# Task details
Write out, without any change, the lines in the material below that run from the line with "- unfold parsePrivateKey." through the line with "(** *** The material of a phase *)", both included.

# Data shown
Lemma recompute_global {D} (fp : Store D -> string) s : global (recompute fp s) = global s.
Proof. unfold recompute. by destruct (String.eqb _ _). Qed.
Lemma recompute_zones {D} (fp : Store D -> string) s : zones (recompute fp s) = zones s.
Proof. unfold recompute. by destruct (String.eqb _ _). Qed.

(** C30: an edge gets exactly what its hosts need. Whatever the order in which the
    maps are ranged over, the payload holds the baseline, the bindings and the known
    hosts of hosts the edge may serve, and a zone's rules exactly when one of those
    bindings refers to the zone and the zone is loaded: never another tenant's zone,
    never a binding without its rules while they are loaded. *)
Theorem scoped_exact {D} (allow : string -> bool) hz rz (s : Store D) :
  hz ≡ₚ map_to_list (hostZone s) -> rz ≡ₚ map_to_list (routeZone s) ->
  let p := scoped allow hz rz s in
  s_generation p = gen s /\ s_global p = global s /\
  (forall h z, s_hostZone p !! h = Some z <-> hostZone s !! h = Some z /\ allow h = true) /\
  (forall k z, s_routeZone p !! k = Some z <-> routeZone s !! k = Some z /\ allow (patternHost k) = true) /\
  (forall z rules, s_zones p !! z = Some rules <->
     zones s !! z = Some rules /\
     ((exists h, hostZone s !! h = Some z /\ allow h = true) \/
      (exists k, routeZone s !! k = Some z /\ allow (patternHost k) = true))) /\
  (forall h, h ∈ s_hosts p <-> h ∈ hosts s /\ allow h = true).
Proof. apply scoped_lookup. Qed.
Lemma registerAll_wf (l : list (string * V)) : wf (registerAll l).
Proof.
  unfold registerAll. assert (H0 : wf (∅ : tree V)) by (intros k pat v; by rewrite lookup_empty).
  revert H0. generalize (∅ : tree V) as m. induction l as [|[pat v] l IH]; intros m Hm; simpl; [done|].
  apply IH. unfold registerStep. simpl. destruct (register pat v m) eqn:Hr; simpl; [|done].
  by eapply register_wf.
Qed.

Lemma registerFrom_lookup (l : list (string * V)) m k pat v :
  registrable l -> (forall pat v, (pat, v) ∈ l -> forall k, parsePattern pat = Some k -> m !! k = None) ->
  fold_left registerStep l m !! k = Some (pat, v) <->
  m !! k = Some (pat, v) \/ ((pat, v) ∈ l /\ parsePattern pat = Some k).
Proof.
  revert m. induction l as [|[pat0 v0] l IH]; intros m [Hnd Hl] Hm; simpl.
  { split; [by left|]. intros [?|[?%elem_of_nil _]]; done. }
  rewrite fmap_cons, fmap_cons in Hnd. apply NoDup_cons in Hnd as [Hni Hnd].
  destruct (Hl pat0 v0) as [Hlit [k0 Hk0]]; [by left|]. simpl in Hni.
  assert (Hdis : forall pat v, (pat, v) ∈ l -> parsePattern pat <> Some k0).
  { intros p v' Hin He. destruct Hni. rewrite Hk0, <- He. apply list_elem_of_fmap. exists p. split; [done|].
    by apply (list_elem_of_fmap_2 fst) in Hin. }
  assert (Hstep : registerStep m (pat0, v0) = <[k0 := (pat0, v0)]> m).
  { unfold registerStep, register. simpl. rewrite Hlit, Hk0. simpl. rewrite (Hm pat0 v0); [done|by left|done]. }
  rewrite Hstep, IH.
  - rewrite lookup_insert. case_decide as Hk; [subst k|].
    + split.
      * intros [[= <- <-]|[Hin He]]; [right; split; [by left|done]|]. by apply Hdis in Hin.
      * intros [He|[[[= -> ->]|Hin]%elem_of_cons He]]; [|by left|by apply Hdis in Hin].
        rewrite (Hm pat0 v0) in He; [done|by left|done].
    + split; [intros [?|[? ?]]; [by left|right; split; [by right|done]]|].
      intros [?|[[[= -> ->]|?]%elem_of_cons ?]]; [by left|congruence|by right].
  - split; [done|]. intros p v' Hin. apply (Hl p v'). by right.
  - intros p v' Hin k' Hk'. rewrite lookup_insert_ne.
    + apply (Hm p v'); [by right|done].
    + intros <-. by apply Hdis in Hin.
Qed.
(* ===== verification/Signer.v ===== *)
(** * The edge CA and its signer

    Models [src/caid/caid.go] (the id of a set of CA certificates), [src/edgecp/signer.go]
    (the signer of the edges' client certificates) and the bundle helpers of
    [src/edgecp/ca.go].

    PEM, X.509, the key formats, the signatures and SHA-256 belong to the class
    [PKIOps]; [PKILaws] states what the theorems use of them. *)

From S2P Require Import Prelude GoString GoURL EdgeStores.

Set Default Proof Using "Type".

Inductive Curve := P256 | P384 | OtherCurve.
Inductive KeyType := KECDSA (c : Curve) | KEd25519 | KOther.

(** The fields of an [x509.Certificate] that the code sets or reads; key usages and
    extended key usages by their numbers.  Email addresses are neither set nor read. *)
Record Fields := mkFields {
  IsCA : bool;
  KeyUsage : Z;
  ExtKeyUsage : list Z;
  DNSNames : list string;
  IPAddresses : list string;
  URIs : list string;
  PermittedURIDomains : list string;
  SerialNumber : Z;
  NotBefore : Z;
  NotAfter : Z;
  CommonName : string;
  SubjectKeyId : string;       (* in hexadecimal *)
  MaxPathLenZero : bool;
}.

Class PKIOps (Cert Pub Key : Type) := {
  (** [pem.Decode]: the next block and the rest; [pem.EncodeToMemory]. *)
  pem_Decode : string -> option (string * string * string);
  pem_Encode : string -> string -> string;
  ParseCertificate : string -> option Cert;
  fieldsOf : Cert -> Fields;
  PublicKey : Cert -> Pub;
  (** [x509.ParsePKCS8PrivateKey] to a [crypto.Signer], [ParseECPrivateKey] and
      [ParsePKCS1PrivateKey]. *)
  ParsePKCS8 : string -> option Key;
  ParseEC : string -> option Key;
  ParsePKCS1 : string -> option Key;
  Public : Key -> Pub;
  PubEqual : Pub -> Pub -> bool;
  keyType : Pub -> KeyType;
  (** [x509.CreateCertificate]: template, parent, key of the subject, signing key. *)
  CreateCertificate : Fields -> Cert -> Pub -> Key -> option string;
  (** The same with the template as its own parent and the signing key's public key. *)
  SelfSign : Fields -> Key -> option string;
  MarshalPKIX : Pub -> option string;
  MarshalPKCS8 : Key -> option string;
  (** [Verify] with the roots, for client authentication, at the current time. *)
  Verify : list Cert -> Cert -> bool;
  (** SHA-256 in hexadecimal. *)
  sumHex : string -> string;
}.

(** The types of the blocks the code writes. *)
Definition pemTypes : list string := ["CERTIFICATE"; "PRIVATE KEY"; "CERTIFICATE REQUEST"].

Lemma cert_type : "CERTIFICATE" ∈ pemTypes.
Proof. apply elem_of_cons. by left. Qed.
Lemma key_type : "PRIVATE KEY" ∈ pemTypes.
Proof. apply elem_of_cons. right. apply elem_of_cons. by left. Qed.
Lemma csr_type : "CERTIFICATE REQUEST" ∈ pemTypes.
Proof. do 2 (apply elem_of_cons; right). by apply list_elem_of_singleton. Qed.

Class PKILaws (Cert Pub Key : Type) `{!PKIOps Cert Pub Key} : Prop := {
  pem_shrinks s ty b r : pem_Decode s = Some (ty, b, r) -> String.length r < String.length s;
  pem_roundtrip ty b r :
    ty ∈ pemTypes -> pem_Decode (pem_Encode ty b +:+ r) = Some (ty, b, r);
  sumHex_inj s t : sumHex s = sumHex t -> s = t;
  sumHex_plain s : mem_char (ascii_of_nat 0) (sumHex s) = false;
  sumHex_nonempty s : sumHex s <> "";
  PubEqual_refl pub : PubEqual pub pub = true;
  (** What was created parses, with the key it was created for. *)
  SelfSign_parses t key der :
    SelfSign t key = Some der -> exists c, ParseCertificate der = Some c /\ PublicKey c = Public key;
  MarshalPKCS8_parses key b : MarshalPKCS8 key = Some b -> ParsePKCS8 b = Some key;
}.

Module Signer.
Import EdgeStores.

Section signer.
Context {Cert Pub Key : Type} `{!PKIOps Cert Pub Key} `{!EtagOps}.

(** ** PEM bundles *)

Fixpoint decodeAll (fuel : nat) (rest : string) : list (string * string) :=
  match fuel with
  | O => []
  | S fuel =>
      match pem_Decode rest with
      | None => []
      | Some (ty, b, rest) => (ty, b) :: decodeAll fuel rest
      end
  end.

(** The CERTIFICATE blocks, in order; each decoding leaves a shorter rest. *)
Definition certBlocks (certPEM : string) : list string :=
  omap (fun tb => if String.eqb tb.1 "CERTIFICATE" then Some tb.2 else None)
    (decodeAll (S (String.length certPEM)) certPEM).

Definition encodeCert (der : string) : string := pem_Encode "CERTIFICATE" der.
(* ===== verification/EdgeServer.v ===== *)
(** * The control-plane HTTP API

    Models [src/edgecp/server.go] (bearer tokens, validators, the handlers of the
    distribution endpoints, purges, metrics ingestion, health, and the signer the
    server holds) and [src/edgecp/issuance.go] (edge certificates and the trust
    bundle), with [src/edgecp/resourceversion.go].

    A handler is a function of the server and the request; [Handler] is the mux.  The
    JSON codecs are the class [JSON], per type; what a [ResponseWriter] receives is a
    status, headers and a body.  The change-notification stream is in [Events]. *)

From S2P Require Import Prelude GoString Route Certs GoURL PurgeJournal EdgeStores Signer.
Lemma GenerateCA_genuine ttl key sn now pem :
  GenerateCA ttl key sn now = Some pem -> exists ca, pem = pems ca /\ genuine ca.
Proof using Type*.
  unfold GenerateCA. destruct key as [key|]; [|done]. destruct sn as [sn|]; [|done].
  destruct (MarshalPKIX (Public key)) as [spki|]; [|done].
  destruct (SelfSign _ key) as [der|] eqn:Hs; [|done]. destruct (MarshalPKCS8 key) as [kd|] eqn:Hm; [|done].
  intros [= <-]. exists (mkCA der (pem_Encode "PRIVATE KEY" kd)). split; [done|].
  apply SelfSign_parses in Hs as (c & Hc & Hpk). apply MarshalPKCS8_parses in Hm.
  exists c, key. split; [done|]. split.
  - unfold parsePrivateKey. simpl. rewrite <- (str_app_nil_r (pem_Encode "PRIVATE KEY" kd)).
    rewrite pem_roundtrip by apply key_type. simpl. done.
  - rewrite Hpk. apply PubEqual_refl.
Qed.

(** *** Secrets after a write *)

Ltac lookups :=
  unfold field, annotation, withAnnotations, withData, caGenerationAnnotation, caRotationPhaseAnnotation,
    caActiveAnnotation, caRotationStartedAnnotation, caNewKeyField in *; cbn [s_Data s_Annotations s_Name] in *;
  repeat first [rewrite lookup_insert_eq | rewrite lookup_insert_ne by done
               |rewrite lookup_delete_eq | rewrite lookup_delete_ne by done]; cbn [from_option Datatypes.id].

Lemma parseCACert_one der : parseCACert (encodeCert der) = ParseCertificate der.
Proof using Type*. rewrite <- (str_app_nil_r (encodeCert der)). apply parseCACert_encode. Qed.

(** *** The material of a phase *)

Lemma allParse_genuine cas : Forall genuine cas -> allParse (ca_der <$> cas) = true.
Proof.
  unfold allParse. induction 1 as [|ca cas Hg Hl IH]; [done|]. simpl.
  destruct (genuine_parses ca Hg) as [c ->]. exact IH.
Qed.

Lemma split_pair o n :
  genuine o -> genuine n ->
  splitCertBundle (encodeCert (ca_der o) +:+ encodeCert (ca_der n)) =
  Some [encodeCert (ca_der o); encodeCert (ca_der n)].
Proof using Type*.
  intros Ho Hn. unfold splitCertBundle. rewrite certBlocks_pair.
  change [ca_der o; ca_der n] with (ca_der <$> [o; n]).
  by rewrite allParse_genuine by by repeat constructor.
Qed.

# Exercise response
  - unfold parsePrivateKey. simpl. rewrite <- (str_app_nil_r (pem_Encode "PRIVATE KEY" kd)).
    rewrite pem_roundtrip by apply key_type. simpl. done.
  - rewrite Hpk. apply PubEqual_refl.
Qed.

(** *** Secrets after a write *)

Ltac lookups :=
  unfold field, annotation, withAnnotations, withData, caGenerationAnnotation, caRotationPhaseAnnotation,
    caActiveAnnotation, caRotationStartedAnnotation, caNewKeyField in *; cbn [s_Data s_Annotations s_Name] in *;
  repeat first [rewrite lookup_insert_eq | rewrite lookup_insert_ne by done
               |rewrite lookup_delete_eq | rewrite lookup_delete_ne by done]; cbn [from_option Datatypes.id].

Lemma parseCACert_one der : parseCACert (encodeCert der) = ParseCertificate der.
Proof using Type*. rewrite <- (str_app_nil_r (encodeCert der)). apply parseCACert_encode. Qed.

(** *** The material of a phase *)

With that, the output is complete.